**Problem requirements**
Each line of the data below holding the word "auto" must be copied.

**Given data**
Lemma plan_published_types cfg ds ts :
  plan_published cfg ds = Ok ts ->
  map (fun t => message_type (tbl_desc t)) ts = map message_type ds
  /\ forall t, t ∈ ts -> tbl_desc t ∈ messages (base cfg).
Proof.
  revert ts. induction ds as [|d ds IH]; intros ts; cbn [plan_published].
  { intros [= <-]. split; [done|]. by intros t ?%elem_of_nil. }
  intros (t & (r & Hr & Hmt & Hf)%table_for_Ok & (ts' & Hts & [= <-])%bind_Ok)%bind_Ok.
  destruct (IH _ Hts) as [Hm Hin]. unfold outbox_for_descriptor, table_new in Hf.
  apply bind_Ok in Hf as (n & _ & [= <-]). simpl. rewrite Hm, Hmt. split; [done|].
  intros t [->|Ht]%elem_of_cons; auto.
Qed.

(** A plan runs on the registered descriptor, with the configured policy. *)
Definition plan_ok (cfg : Resolved) (p : ConsumedPlan) : Prop :=
  exists r, r ∈ messages (base cfg) /\ (message_type r : string) = cp_message_type p /\ cp_topic p = desc_topic r
  /\ tbl_desc (rt_table (cp_received p)) = r
  /\ rt_retry (cp_received p) = policy_for (rc_retry cfg) (cp_message_type p).

Lemma plan_consumed_types cfg ds ps :
  plan_consumed cfg ds = Ok ps ->
  map cp_message_type ps = map (fun kd => message_type kd.2 : string) ds /\ forall p, p ∈ ps -> plan_ok cfg p.
Proof.
  revert ps. induction ds as [|[k d] ds IH]; intros ps; cbn [plan_consumed].
  { intros [= <-]. split; [done|]. by intros t ?%elem_of_nil. }
  intros (t & (r & Hr & Hmt & Hf)%table_for_Ok & (ps' & Hps & [= <-])%bind_Ok)%bind_Ok.
  destruct (IH _ Hps) as [Hm Hin]. unfold received_for_descriptor, table_new in Hf.
  apply bind_Ok in Hf as (t0 & Ht0 & [= <-]). apply bind_Ok in Ht0 as (n & _ & [= <-]). simpl. rewrite Hm.
  split; [done|]. intros p [->|Hp]%elem_of_cons; [|auto]. exists r. simpl. by rewrite Hmt.
Qed.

**Solution**
  intros t [->|Ht]%elem_of_cons; auto.
  split; [done|]. intros p [->|Hp]%elem_of_cons; [|auto]. exists r. simpl. by rewrite Hmt.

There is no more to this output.